WHAT IS EXPECTED: Tally up the lines below that carry the word "export", answering with the figure alone.

(Collected data entries)
= Beginning of Section =

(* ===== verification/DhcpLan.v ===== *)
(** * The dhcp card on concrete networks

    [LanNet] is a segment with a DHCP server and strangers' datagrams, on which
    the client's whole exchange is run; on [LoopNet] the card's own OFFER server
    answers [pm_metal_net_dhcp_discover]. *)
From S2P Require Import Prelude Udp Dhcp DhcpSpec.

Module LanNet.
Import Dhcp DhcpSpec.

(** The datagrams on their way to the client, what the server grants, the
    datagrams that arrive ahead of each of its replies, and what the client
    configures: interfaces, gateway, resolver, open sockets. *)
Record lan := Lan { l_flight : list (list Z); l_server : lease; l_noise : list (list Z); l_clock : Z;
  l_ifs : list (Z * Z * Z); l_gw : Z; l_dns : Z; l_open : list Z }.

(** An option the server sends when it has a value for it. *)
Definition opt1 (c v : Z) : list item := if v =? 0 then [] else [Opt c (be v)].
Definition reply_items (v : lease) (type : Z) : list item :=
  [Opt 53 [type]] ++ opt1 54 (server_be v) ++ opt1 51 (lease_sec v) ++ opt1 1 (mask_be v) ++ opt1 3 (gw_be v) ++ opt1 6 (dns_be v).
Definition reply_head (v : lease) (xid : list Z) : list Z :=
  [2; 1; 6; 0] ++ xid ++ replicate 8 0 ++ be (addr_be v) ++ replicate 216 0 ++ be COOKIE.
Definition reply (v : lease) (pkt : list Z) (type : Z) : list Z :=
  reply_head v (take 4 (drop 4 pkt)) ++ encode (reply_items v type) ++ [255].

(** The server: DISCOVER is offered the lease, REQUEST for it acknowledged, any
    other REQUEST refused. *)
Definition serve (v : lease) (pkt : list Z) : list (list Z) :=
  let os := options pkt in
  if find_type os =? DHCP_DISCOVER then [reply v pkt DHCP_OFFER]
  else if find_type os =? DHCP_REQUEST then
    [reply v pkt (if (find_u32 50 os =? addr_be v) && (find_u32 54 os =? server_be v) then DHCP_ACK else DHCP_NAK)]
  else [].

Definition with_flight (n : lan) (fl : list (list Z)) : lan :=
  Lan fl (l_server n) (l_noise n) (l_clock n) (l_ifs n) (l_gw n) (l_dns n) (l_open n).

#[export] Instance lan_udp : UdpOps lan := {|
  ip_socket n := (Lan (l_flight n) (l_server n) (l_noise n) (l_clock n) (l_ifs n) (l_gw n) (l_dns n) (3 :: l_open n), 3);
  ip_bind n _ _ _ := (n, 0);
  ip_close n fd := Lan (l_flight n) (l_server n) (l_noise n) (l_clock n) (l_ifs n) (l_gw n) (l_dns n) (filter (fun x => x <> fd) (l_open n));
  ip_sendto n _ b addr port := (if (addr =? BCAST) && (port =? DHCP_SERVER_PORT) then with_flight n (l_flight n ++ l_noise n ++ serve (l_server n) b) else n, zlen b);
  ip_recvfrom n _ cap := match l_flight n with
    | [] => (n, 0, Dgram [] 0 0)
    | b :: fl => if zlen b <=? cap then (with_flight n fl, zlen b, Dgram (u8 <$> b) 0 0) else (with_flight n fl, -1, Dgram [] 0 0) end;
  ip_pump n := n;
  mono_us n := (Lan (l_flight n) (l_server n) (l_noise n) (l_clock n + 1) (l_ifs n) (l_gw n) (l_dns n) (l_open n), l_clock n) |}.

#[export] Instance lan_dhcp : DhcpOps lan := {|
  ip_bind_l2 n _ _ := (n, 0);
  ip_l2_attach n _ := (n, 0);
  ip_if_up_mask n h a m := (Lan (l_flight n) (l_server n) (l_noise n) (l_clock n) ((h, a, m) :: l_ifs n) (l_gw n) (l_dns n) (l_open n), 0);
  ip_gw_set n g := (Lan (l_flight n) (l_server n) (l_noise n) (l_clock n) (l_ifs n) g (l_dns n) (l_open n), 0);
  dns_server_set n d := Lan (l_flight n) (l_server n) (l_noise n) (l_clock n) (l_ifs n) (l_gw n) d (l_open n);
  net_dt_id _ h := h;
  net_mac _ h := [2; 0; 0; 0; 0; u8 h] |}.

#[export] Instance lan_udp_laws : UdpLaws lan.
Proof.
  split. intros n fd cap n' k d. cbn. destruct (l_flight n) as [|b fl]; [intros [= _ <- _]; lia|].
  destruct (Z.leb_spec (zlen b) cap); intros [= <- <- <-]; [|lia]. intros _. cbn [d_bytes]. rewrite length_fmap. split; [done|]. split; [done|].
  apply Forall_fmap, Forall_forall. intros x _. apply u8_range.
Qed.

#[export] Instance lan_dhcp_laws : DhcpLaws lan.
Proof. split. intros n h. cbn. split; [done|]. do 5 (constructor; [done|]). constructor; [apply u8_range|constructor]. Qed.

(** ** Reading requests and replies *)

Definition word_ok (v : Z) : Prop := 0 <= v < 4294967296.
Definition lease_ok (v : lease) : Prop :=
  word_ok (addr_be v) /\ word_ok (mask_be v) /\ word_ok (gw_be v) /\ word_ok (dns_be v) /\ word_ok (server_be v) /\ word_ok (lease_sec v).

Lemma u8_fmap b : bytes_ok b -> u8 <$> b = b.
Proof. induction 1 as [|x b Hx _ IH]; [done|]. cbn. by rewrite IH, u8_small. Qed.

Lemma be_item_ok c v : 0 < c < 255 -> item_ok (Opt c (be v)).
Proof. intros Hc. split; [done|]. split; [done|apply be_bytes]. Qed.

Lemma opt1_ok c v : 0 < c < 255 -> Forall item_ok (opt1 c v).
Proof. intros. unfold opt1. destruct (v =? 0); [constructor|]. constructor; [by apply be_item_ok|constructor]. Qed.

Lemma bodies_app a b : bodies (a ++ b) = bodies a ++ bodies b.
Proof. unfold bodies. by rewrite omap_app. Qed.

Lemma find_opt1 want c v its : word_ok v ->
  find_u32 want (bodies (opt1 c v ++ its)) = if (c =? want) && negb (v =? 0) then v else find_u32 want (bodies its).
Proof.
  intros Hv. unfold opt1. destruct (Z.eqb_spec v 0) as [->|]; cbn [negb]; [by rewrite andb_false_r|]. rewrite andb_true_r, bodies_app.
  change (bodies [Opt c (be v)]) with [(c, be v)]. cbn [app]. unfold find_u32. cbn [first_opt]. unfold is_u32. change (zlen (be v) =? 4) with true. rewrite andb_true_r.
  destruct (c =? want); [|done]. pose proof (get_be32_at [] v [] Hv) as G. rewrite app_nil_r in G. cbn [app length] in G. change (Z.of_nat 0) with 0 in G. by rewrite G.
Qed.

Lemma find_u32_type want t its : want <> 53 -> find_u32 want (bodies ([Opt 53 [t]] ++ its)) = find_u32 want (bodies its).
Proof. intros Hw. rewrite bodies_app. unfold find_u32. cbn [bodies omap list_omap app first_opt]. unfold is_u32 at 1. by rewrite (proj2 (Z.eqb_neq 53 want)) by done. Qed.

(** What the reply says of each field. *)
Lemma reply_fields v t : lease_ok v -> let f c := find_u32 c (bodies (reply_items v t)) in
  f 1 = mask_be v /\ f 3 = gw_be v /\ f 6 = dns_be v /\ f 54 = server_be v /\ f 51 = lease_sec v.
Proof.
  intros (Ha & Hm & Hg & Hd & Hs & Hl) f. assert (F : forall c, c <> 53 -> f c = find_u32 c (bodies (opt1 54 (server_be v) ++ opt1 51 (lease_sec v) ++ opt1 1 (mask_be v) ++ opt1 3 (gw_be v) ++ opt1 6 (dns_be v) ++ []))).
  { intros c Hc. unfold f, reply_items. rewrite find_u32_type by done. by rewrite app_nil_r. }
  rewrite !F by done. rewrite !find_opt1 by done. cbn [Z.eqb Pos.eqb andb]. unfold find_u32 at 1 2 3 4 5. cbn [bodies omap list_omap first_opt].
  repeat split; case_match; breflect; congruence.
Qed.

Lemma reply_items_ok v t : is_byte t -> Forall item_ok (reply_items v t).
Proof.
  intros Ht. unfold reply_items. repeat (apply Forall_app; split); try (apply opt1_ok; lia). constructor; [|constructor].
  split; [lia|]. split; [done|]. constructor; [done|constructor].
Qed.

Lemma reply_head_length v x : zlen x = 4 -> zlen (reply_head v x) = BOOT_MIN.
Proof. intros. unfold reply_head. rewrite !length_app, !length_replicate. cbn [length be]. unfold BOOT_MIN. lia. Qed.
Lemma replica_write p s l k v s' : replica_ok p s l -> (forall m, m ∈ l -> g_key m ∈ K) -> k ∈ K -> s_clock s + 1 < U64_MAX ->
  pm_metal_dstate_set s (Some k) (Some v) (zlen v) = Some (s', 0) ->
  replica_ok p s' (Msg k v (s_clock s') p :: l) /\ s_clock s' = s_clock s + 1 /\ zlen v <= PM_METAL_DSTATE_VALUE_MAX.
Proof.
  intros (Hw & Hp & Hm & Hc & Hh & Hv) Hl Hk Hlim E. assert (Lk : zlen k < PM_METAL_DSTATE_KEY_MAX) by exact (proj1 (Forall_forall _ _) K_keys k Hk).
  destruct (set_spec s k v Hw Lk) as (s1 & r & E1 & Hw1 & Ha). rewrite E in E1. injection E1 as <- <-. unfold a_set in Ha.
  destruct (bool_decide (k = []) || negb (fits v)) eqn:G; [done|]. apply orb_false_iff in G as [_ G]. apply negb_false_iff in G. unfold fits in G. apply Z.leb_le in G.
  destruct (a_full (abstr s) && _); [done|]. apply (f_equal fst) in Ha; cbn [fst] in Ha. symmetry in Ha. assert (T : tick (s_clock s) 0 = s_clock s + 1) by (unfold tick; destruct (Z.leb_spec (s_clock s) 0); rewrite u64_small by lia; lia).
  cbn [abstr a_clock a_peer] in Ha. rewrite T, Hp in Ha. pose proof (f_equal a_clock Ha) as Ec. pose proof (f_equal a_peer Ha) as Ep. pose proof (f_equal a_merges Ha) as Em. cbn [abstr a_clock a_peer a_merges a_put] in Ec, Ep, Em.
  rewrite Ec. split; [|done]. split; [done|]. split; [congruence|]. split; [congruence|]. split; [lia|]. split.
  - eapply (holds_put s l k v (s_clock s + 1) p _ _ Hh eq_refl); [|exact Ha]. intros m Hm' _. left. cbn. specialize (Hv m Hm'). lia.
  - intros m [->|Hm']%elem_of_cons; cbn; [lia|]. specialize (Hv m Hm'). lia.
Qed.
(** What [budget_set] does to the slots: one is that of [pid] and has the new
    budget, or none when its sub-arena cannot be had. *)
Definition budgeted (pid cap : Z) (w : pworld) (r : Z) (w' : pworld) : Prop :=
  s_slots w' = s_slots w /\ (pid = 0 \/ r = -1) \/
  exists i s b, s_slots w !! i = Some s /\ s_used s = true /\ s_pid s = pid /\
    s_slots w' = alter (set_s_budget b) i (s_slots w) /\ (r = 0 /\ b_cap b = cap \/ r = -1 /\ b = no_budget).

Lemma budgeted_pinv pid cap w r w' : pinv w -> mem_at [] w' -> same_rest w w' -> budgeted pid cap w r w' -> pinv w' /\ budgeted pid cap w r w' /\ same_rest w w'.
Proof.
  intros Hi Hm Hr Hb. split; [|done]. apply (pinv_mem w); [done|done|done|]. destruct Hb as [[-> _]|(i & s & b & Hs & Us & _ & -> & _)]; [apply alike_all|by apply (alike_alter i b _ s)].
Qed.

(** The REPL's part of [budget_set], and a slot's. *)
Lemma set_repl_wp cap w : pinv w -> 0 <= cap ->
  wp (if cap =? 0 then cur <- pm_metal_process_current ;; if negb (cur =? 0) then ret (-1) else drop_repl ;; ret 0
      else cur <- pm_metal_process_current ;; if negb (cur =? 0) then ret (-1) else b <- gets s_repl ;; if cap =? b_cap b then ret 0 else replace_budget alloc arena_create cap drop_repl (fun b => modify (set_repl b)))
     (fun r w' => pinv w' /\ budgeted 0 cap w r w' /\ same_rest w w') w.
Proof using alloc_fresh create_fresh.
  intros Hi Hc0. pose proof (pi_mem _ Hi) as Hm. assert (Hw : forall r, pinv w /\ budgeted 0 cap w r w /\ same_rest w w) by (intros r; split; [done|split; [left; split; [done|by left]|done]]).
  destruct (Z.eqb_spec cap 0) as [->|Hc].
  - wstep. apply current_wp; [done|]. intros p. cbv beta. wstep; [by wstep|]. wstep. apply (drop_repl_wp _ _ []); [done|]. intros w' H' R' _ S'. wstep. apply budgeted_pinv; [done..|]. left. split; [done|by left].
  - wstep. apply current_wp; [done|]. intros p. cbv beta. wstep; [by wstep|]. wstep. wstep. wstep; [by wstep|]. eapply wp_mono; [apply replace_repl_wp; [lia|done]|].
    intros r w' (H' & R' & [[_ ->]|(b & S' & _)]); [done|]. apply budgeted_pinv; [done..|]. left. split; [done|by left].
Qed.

= End of Section =

SOLUTION FOR THIS PROBLEM: 4